What you will do: Given the material below, return only the lines starting at the line with "[NaN] and the" and ending at the line with "(below [2^-1022]) are", exactly as they appear.

--------

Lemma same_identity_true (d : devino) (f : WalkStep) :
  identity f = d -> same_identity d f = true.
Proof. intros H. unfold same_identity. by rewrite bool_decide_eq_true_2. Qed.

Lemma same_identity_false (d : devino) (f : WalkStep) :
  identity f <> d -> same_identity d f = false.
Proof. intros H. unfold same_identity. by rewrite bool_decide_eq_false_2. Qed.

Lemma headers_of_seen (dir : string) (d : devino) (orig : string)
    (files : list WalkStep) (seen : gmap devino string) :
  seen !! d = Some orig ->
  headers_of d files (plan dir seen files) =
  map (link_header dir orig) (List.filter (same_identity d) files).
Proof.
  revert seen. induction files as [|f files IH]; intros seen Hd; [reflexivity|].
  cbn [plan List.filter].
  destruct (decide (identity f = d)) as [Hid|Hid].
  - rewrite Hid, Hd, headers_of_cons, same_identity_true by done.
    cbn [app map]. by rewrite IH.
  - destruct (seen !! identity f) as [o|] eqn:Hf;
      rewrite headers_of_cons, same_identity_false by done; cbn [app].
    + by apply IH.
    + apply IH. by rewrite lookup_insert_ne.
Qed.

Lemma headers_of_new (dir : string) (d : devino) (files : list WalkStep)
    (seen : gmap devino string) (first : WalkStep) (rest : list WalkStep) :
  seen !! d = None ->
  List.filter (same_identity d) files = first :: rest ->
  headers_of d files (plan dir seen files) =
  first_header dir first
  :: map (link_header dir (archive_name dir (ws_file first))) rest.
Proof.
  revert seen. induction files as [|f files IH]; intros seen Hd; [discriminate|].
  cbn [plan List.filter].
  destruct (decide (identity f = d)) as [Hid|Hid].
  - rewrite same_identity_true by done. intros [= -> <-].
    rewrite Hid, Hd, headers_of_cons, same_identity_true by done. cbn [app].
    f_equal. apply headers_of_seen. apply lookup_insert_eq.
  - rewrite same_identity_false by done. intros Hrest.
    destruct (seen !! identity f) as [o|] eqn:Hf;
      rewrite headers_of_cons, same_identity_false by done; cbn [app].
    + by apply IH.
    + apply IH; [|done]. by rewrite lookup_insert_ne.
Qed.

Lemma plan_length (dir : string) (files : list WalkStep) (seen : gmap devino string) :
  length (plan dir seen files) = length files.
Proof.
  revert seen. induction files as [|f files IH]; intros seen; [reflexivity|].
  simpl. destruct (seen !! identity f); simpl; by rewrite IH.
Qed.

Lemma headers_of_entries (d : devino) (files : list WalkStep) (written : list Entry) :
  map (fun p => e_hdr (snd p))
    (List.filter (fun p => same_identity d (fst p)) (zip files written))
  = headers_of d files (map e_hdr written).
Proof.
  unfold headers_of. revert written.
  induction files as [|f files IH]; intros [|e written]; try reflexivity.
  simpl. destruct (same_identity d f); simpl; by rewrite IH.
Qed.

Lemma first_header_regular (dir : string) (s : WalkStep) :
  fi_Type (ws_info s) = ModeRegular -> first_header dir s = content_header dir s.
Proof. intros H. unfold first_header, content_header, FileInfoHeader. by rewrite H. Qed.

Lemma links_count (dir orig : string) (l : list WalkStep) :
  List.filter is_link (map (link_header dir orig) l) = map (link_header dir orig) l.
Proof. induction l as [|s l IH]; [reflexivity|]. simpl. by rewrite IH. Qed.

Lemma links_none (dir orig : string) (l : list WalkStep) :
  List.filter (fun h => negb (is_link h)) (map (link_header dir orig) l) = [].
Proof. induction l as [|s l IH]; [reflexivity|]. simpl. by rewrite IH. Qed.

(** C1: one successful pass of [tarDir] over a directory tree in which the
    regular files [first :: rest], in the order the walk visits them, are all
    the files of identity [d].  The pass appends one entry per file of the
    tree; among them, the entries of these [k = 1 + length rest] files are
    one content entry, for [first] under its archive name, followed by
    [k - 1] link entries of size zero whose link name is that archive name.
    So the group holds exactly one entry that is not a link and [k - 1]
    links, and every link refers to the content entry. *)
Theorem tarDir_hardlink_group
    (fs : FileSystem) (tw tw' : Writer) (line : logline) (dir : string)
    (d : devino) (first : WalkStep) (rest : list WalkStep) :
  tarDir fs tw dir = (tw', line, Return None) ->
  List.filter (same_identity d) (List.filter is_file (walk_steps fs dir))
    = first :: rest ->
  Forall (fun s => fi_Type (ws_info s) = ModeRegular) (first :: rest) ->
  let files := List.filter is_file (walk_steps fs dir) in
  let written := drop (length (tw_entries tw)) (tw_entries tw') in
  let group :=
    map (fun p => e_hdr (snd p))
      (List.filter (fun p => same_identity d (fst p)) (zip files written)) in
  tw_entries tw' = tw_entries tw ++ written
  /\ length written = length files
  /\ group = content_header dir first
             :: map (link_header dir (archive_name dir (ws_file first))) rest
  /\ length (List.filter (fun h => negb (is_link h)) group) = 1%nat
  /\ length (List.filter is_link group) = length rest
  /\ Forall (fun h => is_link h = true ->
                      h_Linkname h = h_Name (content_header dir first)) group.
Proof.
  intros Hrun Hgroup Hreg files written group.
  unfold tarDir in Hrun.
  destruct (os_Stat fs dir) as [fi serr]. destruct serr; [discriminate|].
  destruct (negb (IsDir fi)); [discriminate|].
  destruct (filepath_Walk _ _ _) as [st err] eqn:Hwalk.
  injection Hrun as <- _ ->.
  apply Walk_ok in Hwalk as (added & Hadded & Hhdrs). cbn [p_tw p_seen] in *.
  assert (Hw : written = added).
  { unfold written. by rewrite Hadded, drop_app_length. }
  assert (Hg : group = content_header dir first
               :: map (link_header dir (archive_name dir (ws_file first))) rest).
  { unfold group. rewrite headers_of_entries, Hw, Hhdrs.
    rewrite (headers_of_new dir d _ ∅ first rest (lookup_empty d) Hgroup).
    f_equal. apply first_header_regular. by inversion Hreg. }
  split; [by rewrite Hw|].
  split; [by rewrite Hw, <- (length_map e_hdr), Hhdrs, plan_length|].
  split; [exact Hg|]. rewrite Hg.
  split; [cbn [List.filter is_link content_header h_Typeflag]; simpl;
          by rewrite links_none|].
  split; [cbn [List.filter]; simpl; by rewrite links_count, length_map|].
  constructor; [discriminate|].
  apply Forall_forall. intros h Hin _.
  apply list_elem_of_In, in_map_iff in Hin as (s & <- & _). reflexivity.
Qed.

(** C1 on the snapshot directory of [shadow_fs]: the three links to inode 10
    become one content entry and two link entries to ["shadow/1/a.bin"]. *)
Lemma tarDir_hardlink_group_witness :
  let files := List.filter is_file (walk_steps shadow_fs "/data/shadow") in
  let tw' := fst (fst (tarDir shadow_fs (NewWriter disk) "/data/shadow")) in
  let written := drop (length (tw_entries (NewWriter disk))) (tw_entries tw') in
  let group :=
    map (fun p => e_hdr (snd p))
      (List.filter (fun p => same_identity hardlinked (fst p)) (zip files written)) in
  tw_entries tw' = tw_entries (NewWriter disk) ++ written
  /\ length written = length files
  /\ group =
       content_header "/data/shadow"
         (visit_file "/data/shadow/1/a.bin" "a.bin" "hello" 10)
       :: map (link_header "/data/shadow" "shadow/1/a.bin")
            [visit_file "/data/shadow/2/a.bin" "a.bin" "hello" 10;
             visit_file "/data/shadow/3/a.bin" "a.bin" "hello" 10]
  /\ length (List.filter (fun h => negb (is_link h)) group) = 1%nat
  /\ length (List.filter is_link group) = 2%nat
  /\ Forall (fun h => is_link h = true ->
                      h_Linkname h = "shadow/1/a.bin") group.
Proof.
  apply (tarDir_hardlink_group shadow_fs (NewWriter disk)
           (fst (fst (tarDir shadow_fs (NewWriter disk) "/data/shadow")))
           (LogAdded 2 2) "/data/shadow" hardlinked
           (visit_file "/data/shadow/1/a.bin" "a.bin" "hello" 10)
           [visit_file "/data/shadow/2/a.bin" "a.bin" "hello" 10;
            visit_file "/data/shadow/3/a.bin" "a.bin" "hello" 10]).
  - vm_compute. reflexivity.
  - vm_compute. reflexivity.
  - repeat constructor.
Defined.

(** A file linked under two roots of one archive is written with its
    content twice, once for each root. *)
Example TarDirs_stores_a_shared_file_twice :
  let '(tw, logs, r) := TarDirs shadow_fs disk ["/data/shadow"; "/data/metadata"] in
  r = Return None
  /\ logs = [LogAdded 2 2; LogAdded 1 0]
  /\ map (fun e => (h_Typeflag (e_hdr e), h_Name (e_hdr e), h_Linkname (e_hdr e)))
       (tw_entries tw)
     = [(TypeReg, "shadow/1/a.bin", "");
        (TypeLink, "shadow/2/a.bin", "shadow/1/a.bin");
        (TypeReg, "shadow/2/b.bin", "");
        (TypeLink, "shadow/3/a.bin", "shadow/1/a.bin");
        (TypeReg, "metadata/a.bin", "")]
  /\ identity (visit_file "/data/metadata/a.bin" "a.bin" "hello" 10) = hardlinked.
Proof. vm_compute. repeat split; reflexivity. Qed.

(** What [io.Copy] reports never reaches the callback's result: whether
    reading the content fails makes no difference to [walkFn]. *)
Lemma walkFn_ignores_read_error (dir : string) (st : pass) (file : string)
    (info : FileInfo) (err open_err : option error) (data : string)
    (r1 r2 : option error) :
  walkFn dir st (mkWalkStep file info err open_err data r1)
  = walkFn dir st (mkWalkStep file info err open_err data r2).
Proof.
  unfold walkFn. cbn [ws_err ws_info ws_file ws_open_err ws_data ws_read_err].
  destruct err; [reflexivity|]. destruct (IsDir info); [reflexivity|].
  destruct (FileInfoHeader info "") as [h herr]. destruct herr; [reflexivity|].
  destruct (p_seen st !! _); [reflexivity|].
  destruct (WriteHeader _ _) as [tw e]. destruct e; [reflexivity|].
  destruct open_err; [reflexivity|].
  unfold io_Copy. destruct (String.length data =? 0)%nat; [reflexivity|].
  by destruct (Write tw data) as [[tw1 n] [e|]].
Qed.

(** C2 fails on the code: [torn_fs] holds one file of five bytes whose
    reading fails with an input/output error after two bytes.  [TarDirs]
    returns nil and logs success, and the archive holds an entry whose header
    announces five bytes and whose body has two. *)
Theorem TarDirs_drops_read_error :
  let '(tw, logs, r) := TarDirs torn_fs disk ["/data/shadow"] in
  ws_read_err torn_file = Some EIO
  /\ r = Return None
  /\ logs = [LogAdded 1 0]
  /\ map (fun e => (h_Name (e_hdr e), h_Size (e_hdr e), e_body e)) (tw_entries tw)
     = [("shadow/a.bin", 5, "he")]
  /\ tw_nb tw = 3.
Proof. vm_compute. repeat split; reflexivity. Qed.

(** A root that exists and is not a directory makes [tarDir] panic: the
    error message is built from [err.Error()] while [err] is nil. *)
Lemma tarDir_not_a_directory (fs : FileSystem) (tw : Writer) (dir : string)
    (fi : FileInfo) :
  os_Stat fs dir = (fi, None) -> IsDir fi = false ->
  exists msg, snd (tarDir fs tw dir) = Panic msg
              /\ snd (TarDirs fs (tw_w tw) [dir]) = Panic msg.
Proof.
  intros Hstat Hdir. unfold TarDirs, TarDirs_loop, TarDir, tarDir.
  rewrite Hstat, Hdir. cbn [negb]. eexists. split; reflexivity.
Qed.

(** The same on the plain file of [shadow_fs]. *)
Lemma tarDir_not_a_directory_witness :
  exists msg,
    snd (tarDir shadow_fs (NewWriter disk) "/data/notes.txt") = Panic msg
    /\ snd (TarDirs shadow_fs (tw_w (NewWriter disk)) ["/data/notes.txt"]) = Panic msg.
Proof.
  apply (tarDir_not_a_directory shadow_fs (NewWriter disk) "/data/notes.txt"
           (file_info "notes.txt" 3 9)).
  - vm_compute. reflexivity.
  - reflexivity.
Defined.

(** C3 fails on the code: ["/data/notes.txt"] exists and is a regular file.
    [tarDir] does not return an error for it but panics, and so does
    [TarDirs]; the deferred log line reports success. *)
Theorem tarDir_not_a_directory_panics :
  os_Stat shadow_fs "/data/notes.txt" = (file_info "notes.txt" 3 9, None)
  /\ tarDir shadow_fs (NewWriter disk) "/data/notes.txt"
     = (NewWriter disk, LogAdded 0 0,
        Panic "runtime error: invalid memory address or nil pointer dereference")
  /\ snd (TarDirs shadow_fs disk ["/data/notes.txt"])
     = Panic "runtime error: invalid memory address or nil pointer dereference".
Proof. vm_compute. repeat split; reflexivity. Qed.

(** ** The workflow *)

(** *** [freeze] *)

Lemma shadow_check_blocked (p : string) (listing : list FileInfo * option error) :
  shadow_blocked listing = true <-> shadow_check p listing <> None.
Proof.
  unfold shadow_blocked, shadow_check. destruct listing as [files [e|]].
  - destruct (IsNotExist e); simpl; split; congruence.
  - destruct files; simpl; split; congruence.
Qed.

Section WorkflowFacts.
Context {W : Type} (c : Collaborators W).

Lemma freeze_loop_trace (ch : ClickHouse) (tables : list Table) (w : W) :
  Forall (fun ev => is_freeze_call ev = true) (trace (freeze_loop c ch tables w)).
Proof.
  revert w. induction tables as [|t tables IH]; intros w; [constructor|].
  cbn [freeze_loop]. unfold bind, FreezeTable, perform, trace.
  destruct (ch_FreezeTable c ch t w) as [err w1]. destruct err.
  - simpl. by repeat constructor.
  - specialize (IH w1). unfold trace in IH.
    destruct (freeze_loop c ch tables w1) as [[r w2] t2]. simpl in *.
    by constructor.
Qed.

--------

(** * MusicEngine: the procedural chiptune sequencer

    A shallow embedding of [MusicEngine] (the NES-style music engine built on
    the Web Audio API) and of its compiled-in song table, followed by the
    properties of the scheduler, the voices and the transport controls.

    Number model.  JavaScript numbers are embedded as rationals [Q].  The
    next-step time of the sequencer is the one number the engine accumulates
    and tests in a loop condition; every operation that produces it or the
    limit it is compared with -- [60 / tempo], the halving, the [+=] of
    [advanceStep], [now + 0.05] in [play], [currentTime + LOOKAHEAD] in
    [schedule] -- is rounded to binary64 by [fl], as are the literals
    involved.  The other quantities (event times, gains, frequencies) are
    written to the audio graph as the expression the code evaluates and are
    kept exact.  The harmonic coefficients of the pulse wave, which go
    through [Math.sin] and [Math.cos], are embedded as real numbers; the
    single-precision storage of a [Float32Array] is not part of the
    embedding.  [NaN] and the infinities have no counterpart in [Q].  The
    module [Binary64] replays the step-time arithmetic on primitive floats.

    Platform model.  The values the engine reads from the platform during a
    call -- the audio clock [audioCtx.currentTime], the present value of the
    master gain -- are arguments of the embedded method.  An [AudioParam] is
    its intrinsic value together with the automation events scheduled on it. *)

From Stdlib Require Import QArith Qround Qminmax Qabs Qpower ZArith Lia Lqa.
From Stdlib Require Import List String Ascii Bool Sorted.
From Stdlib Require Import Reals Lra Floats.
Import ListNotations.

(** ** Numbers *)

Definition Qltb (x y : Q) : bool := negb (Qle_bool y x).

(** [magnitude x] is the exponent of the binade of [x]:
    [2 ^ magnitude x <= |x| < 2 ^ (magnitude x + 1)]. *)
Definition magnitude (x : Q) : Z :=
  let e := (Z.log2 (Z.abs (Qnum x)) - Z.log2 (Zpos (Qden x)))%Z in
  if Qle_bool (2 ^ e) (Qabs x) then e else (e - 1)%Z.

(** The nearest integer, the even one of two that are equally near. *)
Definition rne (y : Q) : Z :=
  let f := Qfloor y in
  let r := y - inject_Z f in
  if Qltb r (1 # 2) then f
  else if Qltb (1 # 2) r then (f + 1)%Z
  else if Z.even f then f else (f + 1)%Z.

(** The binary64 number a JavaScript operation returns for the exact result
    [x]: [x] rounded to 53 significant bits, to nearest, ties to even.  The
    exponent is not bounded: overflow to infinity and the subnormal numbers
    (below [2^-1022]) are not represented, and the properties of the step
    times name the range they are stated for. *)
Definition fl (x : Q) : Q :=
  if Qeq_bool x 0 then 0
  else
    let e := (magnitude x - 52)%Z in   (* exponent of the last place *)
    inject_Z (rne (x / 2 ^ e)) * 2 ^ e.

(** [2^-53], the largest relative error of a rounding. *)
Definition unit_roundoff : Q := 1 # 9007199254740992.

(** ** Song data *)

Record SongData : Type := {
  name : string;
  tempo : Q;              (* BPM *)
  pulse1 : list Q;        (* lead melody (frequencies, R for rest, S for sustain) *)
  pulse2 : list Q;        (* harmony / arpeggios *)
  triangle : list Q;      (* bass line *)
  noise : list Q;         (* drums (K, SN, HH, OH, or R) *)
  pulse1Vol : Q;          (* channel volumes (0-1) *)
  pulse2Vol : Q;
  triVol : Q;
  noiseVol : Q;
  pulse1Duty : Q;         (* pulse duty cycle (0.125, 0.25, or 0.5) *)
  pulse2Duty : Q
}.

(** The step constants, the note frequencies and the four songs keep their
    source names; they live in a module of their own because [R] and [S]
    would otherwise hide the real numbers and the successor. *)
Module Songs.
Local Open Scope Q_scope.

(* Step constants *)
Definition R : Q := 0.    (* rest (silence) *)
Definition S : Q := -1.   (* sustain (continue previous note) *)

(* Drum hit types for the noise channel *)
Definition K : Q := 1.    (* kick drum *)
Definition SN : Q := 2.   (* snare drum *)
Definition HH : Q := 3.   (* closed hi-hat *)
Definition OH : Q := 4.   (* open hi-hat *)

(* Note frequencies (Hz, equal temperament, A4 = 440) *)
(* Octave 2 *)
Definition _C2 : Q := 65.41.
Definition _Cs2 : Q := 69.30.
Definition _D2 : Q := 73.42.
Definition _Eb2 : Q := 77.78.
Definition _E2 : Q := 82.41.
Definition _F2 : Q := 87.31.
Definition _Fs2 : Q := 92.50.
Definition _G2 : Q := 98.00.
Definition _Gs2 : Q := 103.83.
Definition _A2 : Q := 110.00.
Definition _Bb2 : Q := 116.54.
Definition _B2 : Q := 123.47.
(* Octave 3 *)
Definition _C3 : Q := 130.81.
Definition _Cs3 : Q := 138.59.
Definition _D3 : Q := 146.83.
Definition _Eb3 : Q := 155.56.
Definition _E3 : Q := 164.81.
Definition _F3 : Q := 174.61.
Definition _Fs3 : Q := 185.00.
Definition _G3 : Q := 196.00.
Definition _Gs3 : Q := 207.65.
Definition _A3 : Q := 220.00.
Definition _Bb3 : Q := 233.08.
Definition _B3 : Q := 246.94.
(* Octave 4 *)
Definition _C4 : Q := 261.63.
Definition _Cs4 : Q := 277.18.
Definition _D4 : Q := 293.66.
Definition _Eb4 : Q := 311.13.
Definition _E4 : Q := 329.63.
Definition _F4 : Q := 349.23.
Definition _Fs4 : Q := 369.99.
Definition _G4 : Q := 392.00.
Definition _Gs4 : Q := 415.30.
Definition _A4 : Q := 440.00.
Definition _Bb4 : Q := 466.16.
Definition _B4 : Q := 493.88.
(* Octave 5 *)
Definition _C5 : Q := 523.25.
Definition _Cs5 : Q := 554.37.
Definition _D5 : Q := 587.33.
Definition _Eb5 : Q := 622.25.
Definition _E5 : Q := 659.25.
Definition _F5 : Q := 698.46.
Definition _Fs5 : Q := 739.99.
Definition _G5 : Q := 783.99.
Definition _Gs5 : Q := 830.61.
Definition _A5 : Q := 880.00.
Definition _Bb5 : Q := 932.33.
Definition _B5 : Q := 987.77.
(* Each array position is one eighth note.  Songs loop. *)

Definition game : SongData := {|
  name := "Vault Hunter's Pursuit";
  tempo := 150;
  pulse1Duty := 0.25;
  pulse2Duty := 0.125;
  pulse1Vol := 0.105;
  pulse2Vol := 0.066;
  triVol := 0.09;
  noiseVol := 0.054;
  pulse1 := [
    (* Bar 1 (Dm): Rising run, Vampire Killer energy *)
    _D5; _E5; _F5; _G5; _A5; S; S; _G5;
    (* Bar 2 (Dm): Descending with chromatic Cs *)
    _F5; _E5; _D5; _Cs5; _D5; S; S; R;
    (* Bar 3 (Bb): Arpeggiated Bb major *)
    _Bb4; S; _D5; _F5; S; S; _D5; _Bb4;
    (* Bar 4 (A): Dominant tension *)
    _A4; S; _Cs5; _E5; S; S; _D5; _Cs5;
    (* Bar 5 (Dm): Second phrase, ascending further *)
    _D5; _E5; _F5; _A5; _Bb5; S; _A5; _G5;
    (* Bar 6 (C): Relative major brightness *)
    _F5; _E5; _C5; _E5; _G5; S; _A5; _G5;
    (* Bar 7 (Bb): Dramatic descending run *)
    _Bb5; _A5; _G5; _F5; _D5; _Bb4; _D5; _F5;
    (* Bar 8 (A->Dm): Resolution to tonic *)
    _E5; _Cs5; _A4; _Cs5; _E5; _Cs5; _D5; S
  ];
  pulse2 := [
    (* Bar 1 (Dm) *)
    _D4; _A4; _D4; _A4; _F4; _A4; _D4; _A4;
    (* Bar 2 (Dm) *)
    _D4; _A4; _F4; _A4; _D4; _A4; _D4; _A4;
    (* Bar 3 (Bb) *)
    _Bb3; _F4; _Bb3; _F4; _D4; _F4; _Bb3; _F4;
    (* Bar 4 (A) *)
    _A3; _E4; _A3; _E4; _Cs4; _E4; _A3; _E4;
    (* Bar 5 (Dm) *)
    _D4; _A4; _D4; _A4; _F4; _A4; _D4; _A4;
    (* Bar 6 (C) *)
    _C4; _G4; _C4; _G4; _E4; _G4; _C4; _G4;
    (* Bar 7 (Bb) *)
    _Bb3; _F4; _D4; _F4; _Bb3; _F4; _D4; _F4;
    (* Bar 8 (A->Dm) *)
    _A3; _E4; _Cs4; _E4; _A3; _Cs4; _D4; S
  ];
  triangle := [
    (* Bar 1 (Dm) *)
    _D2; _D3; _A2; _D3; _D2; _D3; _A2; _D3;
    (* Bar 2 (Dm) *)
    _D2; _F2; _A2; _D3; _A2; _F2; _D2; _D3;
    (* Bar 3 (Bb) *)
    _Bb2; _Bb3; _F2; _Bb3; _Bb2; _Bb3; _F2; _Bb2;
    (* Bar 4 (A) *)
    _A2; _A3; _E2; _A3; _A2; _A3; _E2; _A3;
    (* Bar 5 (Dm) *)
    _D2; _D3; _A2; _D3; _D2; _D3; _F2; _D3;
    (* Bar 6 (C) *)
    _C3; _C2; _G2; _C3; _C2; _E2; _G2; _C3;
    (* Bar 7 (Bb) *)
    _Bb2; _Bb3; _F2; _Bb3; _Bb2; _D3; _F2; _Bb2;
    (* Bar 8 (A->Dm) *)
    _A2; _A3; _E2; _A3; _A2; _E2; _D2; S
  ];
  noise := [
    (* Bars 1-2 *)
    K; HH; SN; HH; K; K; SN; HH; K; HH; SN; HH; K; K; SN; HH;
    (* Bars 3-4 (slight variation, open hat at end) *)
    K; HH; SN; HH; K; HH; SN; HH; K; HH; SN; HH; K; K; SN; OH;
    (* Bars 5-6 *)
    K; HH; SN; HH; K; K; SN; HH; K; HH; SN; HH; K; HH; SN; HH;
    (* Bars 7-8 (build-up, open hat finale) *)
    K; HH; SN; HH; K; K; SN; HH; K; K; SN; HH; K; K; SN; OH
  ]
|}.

--------

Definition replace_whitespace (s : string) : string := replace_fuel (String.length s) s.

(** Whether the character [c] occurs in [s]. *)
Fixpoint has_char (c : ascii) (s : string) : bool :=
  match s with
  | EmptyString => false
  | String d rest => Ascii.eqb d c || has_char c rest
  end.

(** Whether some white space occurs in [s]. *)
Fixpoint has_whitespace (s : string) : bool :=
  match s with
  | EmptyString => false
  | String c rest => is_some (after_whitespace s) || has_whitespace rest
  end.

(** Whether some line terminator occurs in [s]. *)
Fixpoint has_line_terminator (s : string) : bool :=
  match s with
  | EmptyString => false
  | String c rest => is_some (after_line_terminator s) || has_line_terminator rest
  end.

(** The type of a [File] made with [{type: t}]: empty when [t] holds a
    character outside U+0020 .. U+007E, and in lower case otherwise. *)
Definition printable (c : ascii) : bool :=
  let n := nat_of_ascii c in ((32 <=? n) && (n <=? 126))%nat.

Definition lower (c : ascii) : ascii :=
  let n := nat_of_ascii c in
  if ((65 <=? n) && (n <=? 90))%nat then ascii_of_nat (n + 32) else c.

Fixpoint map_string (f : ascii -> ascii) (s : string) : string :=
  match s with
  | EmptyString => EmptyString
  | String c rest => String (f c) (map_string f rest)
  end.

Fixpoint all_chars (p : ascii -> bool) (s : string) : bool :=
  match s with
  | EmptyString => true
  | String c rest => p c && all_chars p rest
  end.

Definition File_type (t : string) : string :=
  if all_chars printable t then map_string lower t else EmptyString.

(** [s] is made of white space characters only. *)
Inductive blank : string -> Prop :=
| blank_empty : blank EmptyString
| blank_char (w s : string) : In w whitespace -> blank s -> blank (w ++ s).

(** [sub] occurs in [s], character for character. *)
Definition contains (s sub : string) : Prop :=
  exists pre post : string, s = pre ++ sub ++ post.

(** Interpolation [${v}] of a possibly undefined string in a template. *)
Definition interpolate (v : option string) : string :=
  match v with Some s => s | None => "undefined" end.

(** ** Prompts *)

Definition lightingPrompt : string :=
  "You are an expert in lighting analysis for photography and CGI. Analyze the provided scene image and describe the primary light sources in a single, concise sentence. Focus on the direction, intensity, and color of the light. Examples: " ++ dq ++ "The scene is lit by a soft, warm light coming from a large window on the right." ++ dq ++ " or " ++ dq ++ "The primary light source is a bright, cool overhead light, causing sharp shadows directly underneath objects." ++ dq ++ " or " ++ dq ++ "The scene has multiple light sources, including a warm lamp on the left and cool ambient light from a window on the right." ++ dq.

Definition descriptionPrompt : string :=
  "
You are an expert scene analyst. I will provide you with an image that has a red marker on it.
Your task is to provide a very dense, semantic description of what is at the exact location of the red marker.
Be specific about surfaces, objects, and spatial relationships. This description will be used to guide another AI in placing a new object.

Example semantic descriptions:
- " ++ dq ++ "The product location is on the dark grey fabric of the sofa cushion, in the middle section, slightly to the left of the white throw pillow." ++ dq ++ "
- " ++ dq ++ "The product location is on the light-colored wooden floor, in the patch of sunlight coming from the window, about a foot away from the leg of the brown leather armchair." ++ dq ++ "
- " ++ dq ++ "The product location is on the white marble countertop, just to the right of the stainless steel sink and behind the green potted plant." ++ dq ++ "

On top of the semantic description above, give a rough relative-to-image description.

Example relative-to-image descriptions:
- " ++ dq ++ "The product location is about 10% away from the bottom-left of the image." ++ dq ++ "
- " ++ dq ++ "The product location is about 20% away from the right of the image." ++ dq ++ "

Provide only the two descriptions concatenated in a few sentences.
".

--------

Task output:
    embedding.  [NaN] and the infinities have no counterpart in [Q].  The
    module [Binary64] replays the step-time arithmetic on primitive floats.

    Platform model.  The values the engine reads from the platform during a
    call -- the audio clock [audioCtx.currentTime], the present value of the
    master gain -- are arguments of the embedded method.  An [AudioParam] is
    its intrinsic value together with the automation events scheduled on it. *)

From Stdlib Require Import QArith Qround Qminmax Qabs Qpower ZArith Lia Lqa.
From Stdlib Require Import List String Ascii Bool Sorted.
From Stdlib Require Import Reals Lra Floats.
Import ListNotations.

(** ** Numbers *)

Definition Qltb (x y : Q) : bool := negb (Qle_bool y x).

(** [magnitude x] is the exponent of the binade of [x]:
    [2 ^ magnitude x <= |x| < 2 ^ (magnitude x + 1)]. *)
Definition magnitude (x : Q) : Z :=
  let e := (Z.log2 (Z.abs (Qnum x)) - Z.log2 (Zpos (Qden x)))%Z in
  if Qle_bool (2 ^ e) (Qabs x) then e else (e - 1)%Z.

(** The nearest integer, the even one of two that are equally near. *)
Definition rne (y : Q) : Z :=
  let f := Qfloor y in
  let r := y - inject_Z f in
  if Qltb r (1 # 2) then f
  else if Qltb (1 # 2) r then (f + 1)%Z
  else if Z.even f then f else (f + 1)%Z.

(** The binary64 number a JavaScript operation returns for the exact result
    [x]: [x] rounded to 53 significant bits, to nearest, ties to even.  The
    exponent is not bounded: overflow to infinity and the subnormal numbers
    (below [2^-1022]) are not represented, and the properties of the step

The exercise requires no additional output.